→ **EXERCISE DETAILS**
Print, in exact form, the lines below from the one containing "rewrite (same_contents_table _" through the one containing "assert (forall k, signs_in tc trace", and omit all others.

Stored items
(* ===== verification/TableCustody.v ===== *)
(** * Lookup tables over whole messages

    The owner rules, instantiated with the lookup table program: whatever
    programs a message runs, its lookup tables make steps of the machine of
    [TableMachine] and nothing else; so the lookups of other transactions in the
    same slot have the same answers before and after it. *)

From S2P Require Import Prelude Errors Rent Account BTreeMap Pubkey Sysvars EpochSchedule Nonce TransactionContext RuntimeRules CallStack SysvarCache FeatureSet SystemProgram Effects SystemRules InvokeContext InvokeRules ProcessRules SystemContract Message MessageRules MessageProcessor SystemInstructions SystemCalls LookupTable TableContract TableMachine TableRules OwnerRules Builtins.
Import TableProcessor.

#[local] Abbreviation table_id := address_lookup_table_program_id.

(** ** Histories within a slot *)

Lemma evolves_trans signed now t now' t' now'' t'' :
  evolves signed now t now' t' -> evolves signed now' t' now'' t'' -> evolves signed now t now'' t''.
Proof.
  intros H1 H2. induction H2 as [|????? _ IH Hle|?????? _ IH Hs]; [done|by eapply evolves_wait; [apply IH|]|].
  eapply evolves_step; [by apply IH|done].
Qed.

Lemma step_signed (P Q : Pubkey -> Prop) now hashes t o :
  (forall k, P k -> Q k) -> table_step P now hashes t o -> table_step Q now hashes t o.
Proof. intros HPQ H. inversion H; subst; econstructor; eauto. Qed.

Lemma evolves_signed (P Q : Pubkey -> Prop) now t now' t' :
  (forall k, P k -> Q k) -> evolves P now t now' t' -> evolves Q now t now' t'.
Proof.
  intros HPQ. induction 1; [constructor|by eapply evolves_wait|]. eapply evolves_step; [done|by eapply step_signed].
Qed.

Lemma evolves_deactivation signed now t now' t' :
  evolves signed now t now' t' -> now <= now' /\
    (t' = t \/ deactivation_slot (table_meta t') = int_max U64 \/ now <= deactivation_slot (table_meta t') <= now').
Proof.
  induction 1 as [|????? _ [Hle IH] Hle'|now t now' t' hashes t'' _ [Hle IH] Hs].
  - split; [lia|by left].
  - split; [lia|]. destruct IH as [|[|]]; [by left|by right; left|right; right; lia].
  - split; [done|]. right. inversion Hs; subst; simpl; [by left| |right; lia].
    left. by destruct (_ =? _).
Qed.

(** What is deactivated now was so before this slot's steps, of which there were
    none then. *)
Lemma deactivated_before signed now t t' hashes :
  evolves signed now t now t' -> status (table_meta t') now hashes = Deactivated -> t' = t.
Proof.
  intros He Hst. destruct (evolves_deactivation _ _ _ _ _ He) as [_ [->|[Hd|Hd]]]; [done|..];
    unfold status in Hst; destruct (Z.eqb_spec (deactivation_slot (table_meta t')) (int_max U64)); try done.
  destruct (Z.eqb_spec (deactivation_slot (table_meta t')) now); [done|lia].
Qed.

Lemma step_hashes signed now hashes hashes' t t' :
  table_step signed now hashes t (Some t') -> table_step signed now hashes' t (Some t').
Proof. intros H. inversion H; subst; by econstructor. Qed.

(** The lookups of a slot see none of the slot's steps. *)
Lemma evolves_lookups signed now t now' t' indexes hashes :
  evolves signed now t now' t' -> now' = now -> table_wf now t ->
  lookup t' now indexes hashes = lookup t now indexes hashes.
Proof.
  induction 1 as [|now t now' now'' t' He IH Hle|now t now' t' hs t'' He IH Hs]; intros Heq Hwf; [done|..].
  - apply IH; [|done]. destruct (evolves_deactivation _ _ _ _ _ He). lia.
  - subst now'. rewrite <- IH by done. eapply (step_lookups signed now hashes t' (Some t'')); [|by eapply step_hashes].
    by eapply evolves_wf.
Qed.

Section custody.
Context {hashing : Hashing} {curve : Curve} {ids : ProgramIds} {fids : FeatureIds} {tids : LookupTableIds}.
Context {cast : CastSlice} {cast_ok : CastSliceOk} {state_codec : Bincode TableState} {codec_ok : BincodeOk TableState}.
Context {system_codec : Bincode SystemInstruction} {instruction_codec : BincodeLimited TableInstruction}.
Context {instruction_ok : BincodeLimitedOk TableInstruction table_instruction_wf}.

(** [k] signed an instruction of the lookup table program in the trace. *)
Definition signs_in (tc : TransactionContext) (trace : list InstructionContext) (k : Pubkey) : Prop :=
  exists ic, ic ∈ trace /\ program_key ic tc = Some table_id /\ signed ic tc k.

Lemma signs_in_keys tc tc' trace k : account_keys tc' = account_keys tc -> signs_in tc trace k -> signs_in tc' trace k.
Proof.
  intros Hk (ic & Hin & Hp & ia & Hia & Hs & Hkey). exists ic. split_and!; [done|by rewrite (program_key_keys _ tc)|].
  exists ia. split_and!; [done..|]. unfold get_key_of_account_at_index in *. by rewrite Hk.
Qed.

(** What may become of an account of the lookup table program in a slot: its table
    makes steps whose authorities are [signers], or it is closed; what is no
    table stays as it is. *)
Definition table_follows (now : Slot) (hashes : SlotHashes.SlotHashes) (signers : Pubkey -> Prop)
    (a a' : AccountSharedData) : Prop :=
  (acc_owner a = table_id -> acc_owner a' = table_id) /\
  (acc_owner a = table_id -> table_of a = None -> acc_data a' = acc_data a) /\
  forall t, table_of a = Some t ->
    (exists t', table_of a' = Some t' /\ evolves signers now t now t') \/
    (table_step signers now hashes t None /\ acc_data a' = []).

Lemma table_owner a t : table_of a = Some t -> acc_owner a = table_id.
Proof. unfold table_of. by case_bool_decide. Qed.

Lemma same_contents_table a a' : acc_owner a' = acc_owner a -> acc_data a' = acc_data a -> table_of a' = table_of a.
Proof. intros Ho Hd. unfold table_of. by rewrite Ho, Hd. Qed.

Lemma no_data_no_table a : acc_data a = [] -> table_of a = None.
Proof.
  intros Hd. unfold table_of. case_bool_decide; [|done]. rewrite Hd.
  destruct (AddressLookupTable_deserialize []) as [t|e|] eqn:Ht; [|done..].
  by apply deserialize_ok_inv in Ht as (_ & Hlen & _).
Qed.

Lemma same_contents_follow now hashes signers a a' :
  acc_owner a' = acc_owner a -> acc_data a' = acc_data a -> table_follows now hashes signers a a'.
Proof.
  intros Ho Hd. split_and!; [congruence|done|]. intros t Ht. left. exists t.
  rewrite (same_contents_table _ _ Ho Hd). split; [done|constructor].
Qed.

Lemma table_follows_trans now hashes signers a b c :
  table_follows now hashes signers a b -> table_follows now hashes signers b c -> table_follows now hashes signers a c.
Proof.
  intros (Hab & Hnab & Htab) (Hbc & Hnbc & Htbc). split_and!; [auto|..].
  - intros Ho Hn. specialize (Hnab Ho Hn). specialize (Hab Ho). rewrite Hnbc; [done..|].
    rewrite (same_contents_table a b); [done|congruence|done].
  - intros t Ht. pose proof (Hab (table_owner _ _ Ht)) as Hob. destruct (Htab t Ht) as [(t' & Ht' & He)|[Hc Hd]].
    + destruct (Htbc t' Ht') as [(t'' & Ht'' & He')|[Hc Hd]]; [left; exists t''; split; [done|by eapply evolves_trans]|right].
      split; [|done]. by rewrite <- (deactivated_before _ _ _ _ hashes He); [|inversion Hc].
    + right. split; [done|]. rewrite Hnbc; [done..|]. by apply no_data_no_table.
Qed.

#[local] Instance table_follows_relation now hashes tc :
  OwnerRelation table_id (fun trace => table_follows now hashes (signs_in tc trace)).
Proof.
  split.
  - intros trace. split; [intros a; by apply same_contents_follow|intros a b c; apply table_follows_trans].
  - intros trace trace' a a' [rest ->] (Ho & Hn & Ht).
    assert (forall k, signs_in tc trace k -> signs_in tc (trace ++ rest) k) as Hs
      by (intros k (ic & Hin & Hk); exists ic; split; [apply elem_of_app; by left|done]).
    split_and!; [done..|]. intros t Hta. destruct (Ht t Hta) as [(t' & Ht' & He)|[Hc Hd]]; [left|right].
    + exists t'. split; [done|by eapply evolves_signed].
    + split; [by eapply step_signed|done].
  - intros trace a a' Ho [H _]. auto.
  - intros trace a a' _ Ho Hd _. by apply same_contents_follow.
Qed.

Lemma kept_follows B (P : IndexOfAccount -> Prop) now hashes signers tc tc' j a :
  kept B P tc tc' -> ~ P j -> account_at tc j = Some a ->
  exists a', account_at tc' j = Some a' /\ table_follows now hashes signers a a'.
Proof.
  intros Hk Hj Ha. destruct (Hk j a Hj Ha) as (a' & Ha' & Ho & Hd & _). exists a'. split; [done|by apply same_contents_follow].
Qed.

(** A run of the program follows, with the signers of its instruction. *)
Lemma effect_follows B ic features now hashes (signers : Pubkey -> Prop) tc tc' :
  table_id <> system_program_id -> (forall k, signed ic tc k -> signers k) ->
  table_effect B ic features now hashes tc tc' ->
  owned_step table_id (table_follows now hashes signers) tc tc'.
Proof.
  intros Hne Hsg H j a Ha Hown. destruct H as [Hk|i b b' key authority slot bump Hk _ _ _ _ Hb Hob _ _ _|i b b' t o Hk Hb Ht Hs Hb' Ho Hr].
  - eapply kept_follows; [exact Hk|by intros []|done].
  - eapply kept_follows; [done| |done]. intros ->. rewrite Hb in Ha. injection Ha as ->. congruence.
  - destruct (decide (i = j)) as [->|Hij]; [|by eapply kept_follows].
    rewrite Hb in Ha. injection Ha as ->. exists b'. split; [done|]. split_and!; [done|congruence|].
    intros t1 Ht1. rewrite Ht in Ht1. injection Ht1 as <-. apply (step_signed _ signers) in Hs; [|done]. destruct o as [t'|].
    + left. exists t'. split; [apply Hr|]. eapply evolves_step; [constructor|done].
    + right. split; [done|apply Hr].
Qed.

Lemma table_builtin_inv invoke s s' :
  lookup_table_builtin invoke s = (Ok tt, s') ->
  exists s1 s2, environment s1 = environment s /\ transaction_context s1 = transaction_context s /\
    transaction_context s2 = transaction_context s' /\ Entrypoint invoke s1 = (Ok tt, s2).
Proof.
  unfold lookup_table_builtin, declare_process_instruction. change (0 <? DEFAULT_COMPUTE_UNITS) with true. cbv iota.
  intros H. apply bind_ok_inv in H as ([] & s1 & H1 & H). unfold as_program in H.
  destruct (Entrypoint invoke s1) as [o s2] eqn:E. destruct o as [[]|e|]; [|done..]. injection H as <-.
  apply consume_checked_ok in H1 as [He Ht]. by exists s1, s2.
Qed.

(** ** Messages *)

Context {versions_codec : Bincode Versions} {system_limited : BincodeLimited SystemInstruction}.
Context {agrees : BincodeAgrees SystemInstruction}.
Context (find_builtin : Pubkey -> option (option Builtin)).
Context {Hprograms : ProgramsOk find_builtin} {Hwithin : ProgramsWithin find_builtin}.
Context (Hsystem : find_builtin system_program_id = Some (Some system_builtin)).
Context (Htable : find_builtin table_id = Some (Some lookup_table_builtin)).
Context (Hne : table_id <> system_program_id) (is_precompile : Pubkey -> bool).

(** The programs whose accounts have to be the builtins'. *)
Definition table_programs : list Pubkey := [table_id; system_program_id].

Lemma table_run_follows env tc0 clock hashes fuel ic s s' :
  get_clock (env_sysvar_cache env) = Ok clock -> get_slot_hashes (env_sysvar_cache env) = Ok hashes ->
  running ic (transaction_context s) -> scene table_id table_programs env (account_keys tc0) s ->
  program_key ic (transaction_context s) = Some table_id ->
  traced (transaction_context s) `prefix_of` traced (transaction_context s') ->
  lookup_table_builtin (native_invoke_with (process_instruction find_builtin fuel)) s = (Ok tt, s') ->
  owned_step table_id (table_follows (clock_slot clock) hashes (signs_in tc0 (traced (transaction_context s'))))
    (transaction_context s) (transaction_context s').
Proof.
  intros Hc Hh Hr [He Hkeys Hl _] Hpk [rest Htr] (s1 & s2 & He1 & Ht1 & Ht2 & H)%table_builtin_inv.
  assert (forall k, signed ic (transaction_context s) k -> signs_in tc0 (traced (transaction_context s')) k) as Hsg.
  { intros k Hk. apply (signs_in_keys (transaction_context s)); [done|]. exists ic. split_and!; [|done..].
    rewrite Htr. apply elem_of_app. left. by apply running_traced. }
  rewrite <- Ht1 in Hsg. rewrite <- Ht2 at 2. rewrite <- Ht1.
  eapply effect_follows; [done|exact Hsg|]. eapply (table_run_effect Hne False); [..|exact H].
  - by apply native_invoke_system_calls.
  - by rewrite Ht1.
  - rewrite Ht1. intros j Hj. apply (Hl j system_program_id); [set_solver|done].
  - done.
  - by rewrite He1, He.
  - by rewrite He1, He.
Qed.

(** C7: messages leave lookup tables to their authorities.  Whatever programs a
    message runs and however they call each other, if it is processed without an
    error, each lookup table that was loaded for it is still owned by the lookup
    table program.  Either it has made steps of the abstract machine in this slot,
    each with the authority of the table as a signer of an instruction of the
    lookup table program that the message ran, and every lookup in the slot is
    answered as before.  Or it was closed, which takes such a signature of its
    authority and a table that had been deactivated before the slot: its data is
    gone, and lookups had failed before as well. *)
Theorem message_keeps_tables (fuel : nat) (message : SanitizedMessage)
    (program_indices : list (list IndexOfAccount)) (tc : TransactionContext) (env : Environment)
    (clock : Clock) (hashes : SlotHashes.SlotHashes) (limit units units' : Z) (s' : InvokeContext)
    (j : IndexOfAccount) (a : AccountSharedData) (t : Table) :
  let now := clock_slot clock in
  let signers := signs_in (transaction_context s') (traced (transaction_context s')) in
  stack_ok tc -> keys_ok tc -> loaded table_programs tc -> instructions_apart table_id tc ->
  Forall (item_roots table_id (account_keys tc)) (zip (Sanitized.program_instructions_iter message) program_indices) ->
  get_clock (env_sysvar_cache env) = Ok clock -> get_slot_hashes (env_sysvar_cache env) = Ok hashes ->
  process_message find_builtin is_precompile fuel message program_indices tc env limit units =
    (Ok tt, (s', units')) ->
  account_at tc j = Some a -> table_of a = Some t -> table_wf now t ->
  exists a', account_at (transaction_context s') j = Some a' /\ acc_owner a' = table_id /\
    ((exists t', table_of a' = Some t' /\ evolves signers now t now t' /\
        forall indexes, lookup t' now indexes hashes = lookup t now indexes hashes) \/
     (table_step signers now hashes t None /\ acc_data a' = [] /\
        forall indexes, lookup t now indexes hashes = Err LookupTableAccountNotFound)).
Proof.
  intros now signers Hok Hk Hl Hi Hitems Hclock Hhashes Hrun Ha Ht Hwf.
  destruct (process_instructions_follow find_builtin table_id lookup_table_builtin Htable
    (fun trace => table_follows now hashes (signs_in tc trace)) table_programs ltac:(set_solver) env (account_keys tc)
    (fun fuel ic s s' => table_run_follows env tc clock hashes fuel ic s s' Hclock Hhashes)
    is_precompile fuel message 0 _ (InvokeContext_new tc env limit) units s' units' Hitems Hok Hk Hrun)
    as (Hscene & _ & Hstep); [by split|].
  assert (forall k, signs_in tc (traced (transaction_context s')) k -> signers k) as Hsg.
  { intros k. apply signs_in_keys. by rewrite (sc_keys _ _ _ _ _ Hscene). }
  destruct (Hstep j a Ha (table_owner _ _ Ht)) as (a' & Ha' & Howner & _ & Htab).
  exists a'. split_and!; [done|by apply Howner, (table_owner _ t)|].
  destruct (Htab t Ht) as [(t' & Ht' & He)|[Hc Hd]].
  - left. exists t'. apply (evolves_signed _ signers) in He; [|done]. split_and!; [done..|].
    intros indexes. by eapply evolves_lookups.
  - right. apply (step_signed _ signers) in Hc; [|done]. split_and!; [done..|]. intros indexes.
    by apply (step_lookups signers now hashes t None).
Qed.

End custody.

→ **ANSWER BOX**
  rewrite (same_contents_table _ _ Ho Hd). split; [done|constructor].
Qed.

Lemma table_follows_trans now hashes signers a b c :
  table_follows now hashes signers a b -> table_follows now hashes signers b c -> table_follows now hashes signers a c.
Proof.
  intros (Hab & Hnab & Htab) (Hbc & Hnbc & Htbc). split_and!; [auto|..].
  - intros Ho Hn. specialize (Hnab Ho Hn). specialize (Hab Ho). rewrite Hnbc; [done..|].
    rewrite (same_contents_table a b); [done|congruence|done].
  - intros t Ht. pose proof (Hab (table_owner _ _ Ht)) as Hob. destruct (Htab t Ht) as [(t' & Ht' & He)|[Hc Hd]].
    + destruct (Htbc t' Ht') as [(t'' & Ht'' & He')|[Hc Hd]]; [left; exists t''; split; [done|by eapply evolves_trans]|right].
      split; [|done]. by rewrite <- (deactivated_before _ _ _ _ hashes He); [|inversion Hc].
    + right. split; [done|]. rewrite Hnbc; [done..|]. by apply no_data_no_table.
Qed.

#[local] Instance table_follows_relation now hashes tc :
  OwnerRelation table_id (fun trace => table_follows now hashes (signs_in tc trace)).
Proof.
  split.
  - intros trace. split; [intros a; by apply same_contents_follow|intros a b c; apply table_follows_trans].
  - intros trace trace' a a' [rest ->] (Ho & Hn & Ht).
    assert (forall k, signs_in tc trace k -> signs_in tc (trace ++ rest) k) as Hs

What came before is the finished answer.